▸ **Input data**
Segment Open

(** A minus sign after leading zeros ends the number at zero. *)
Lemma parseInt_zeros_minus (n : nat) (rest : string) :
  Js.parseInt (zeros (S n) +:+ String "-" rest) = Js.Num 0.
Proof.
  assert (forall k seen, seen = true \/ (0 < k)%nat ->
          Js.parseDigits 10 0 seen (zeros k +:+ String "-" rest) = Some 0) as Hdigits.
  { induction k as [|k IH]; intros seen Hseen.
    - destruct Hseen as [-> | ?]; [reflexivity | lia].
    - cbn [zeros]. rewrite append_cons. cbn [Js.parseDigits].
      change (Js.digitValue "0") with (Some 0). cbv iota.
      change (0 <? 10) with true. cbv iota. apply IH. now left. }
  unfold Js.parseInt. cbn [zeros]. rewrite append_cons. cbn [Js.trimStart].
  change (Js.isWhiteSpace "0") with false. cbv iota.
  destruct n as [|n]; cbn [zeros]; rewrite ?append_cons, ?append_nil; cbv iota beta.
  - rewrite <- (append_nil (String "-" rest)), <- append_cons.
    change (String "0" "") with (zeros 1). now rewrite Hdigits by (right; lia).
  - rewrite <- !append_cons. change (String "0" (String "0" (zeros n))) with (zeros (S (S n))).
    now rewrite Hdigits by (right; lia).
Qed.

(** What [parseInt] reads back from a printed integer with zeros in
    front: the integer itself, except that a negative one after at least
    one zero reads as 0. *)
Lemma parseInt_padded (n : nat) (z : Z) :
  Js.parseInt (zeros n +:+ Js.toString (Js.Num z))
  = Js.Num (if (z <? 0) && (0 <? Z.of_nat n) then 0 else z).
Proof.
  unfold Js.toString, NilZero.string_of_int, Z.to_int.
  destruct z as [|p|p].
  - change (NilZero.string_of_uint zero) with (NilEmpty.string_of_uint (D0 Nil)).
    rewrite <- string_of_zeroPadded, parseInt_uint.
    + now rewrite of_uint_zeroPadded.
    + destruct n; discriminate.
  - assert (Pos.to_uint p <> Nil) as Hne.
    { intros Hnil. pose proof (DecimalPos.Unsigned.of_to p) as Hof.
      rewrite Hnil in Hof. discriminate. }
    assert (NilZero.string_of_uint (Pos.to_uint p) = NilEmpty.string_of_uint (Pos.to_uint p))
      as -> by (destruct (Pos.to_uint p); [now destruct Hne | reflexivity..]).
    rewrite <- string_of_zeroPadded, parseInt_uint.
    + now rewrite of_uint_zeroPadded, DecimalPos.Unsigned.of_to.
    + destruct n; [exact Hne | discriminate].
  - assert (Pos.to_uint p <> Nil) as Hne.
    { intros Hnil. pose proof (DecimalPos.Unsigned.of_to p) as Hof.
      rewrite Hnil in Hof. discriminate. }
    assert (NilZero.string_of_uint (Pos.to_uint p) = NilEmpty.string_of_uint (Pos.to_uint p))
      as -> by (destruct (Pos.to_uint p); [now destruct Hne | reflexivity..]).
    destruct n as [|n].
    + rewrite append_nil. cbn [andb Z.ltb Z.compare Z.of_nat]. cbv iota.
      unfold Js.parseInt. cbn [Js.trimStart]. change (Js.isWhiteSpace "-") with false.
      cbv iota beta.
      assert (match NilEmpty.string_of_uint (Pos.to_uint p) with
              | String "0" (String "x" t0) => (16, t0)
              | String "0" (String "X" t0) => (16, t0)
              | _ => (10, NilEmpty.string_of_uint (Pos.to_uint p))
              end = (10, NilEmpty.string_of_uint (Pos.to_uint p))) as ->.
      { destruct (Pos.to_uint p) as [|d|d|d|d|d|d|d|d|d|d]; try reflexivity.
        destruct d; reflexivity. }
      rewrite parseDigits_uint by now right.
      rewrite DecimalPos.Unsigned.of_to. reflexivity.
    + rewrite parseInt_zeros_minus. reflexivity.
Qed.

Segment Closed

▸ **Directions**
Say how many of the lines above include the word "isWhiteSpace", giving the figure alone.

▸ **Your response**
2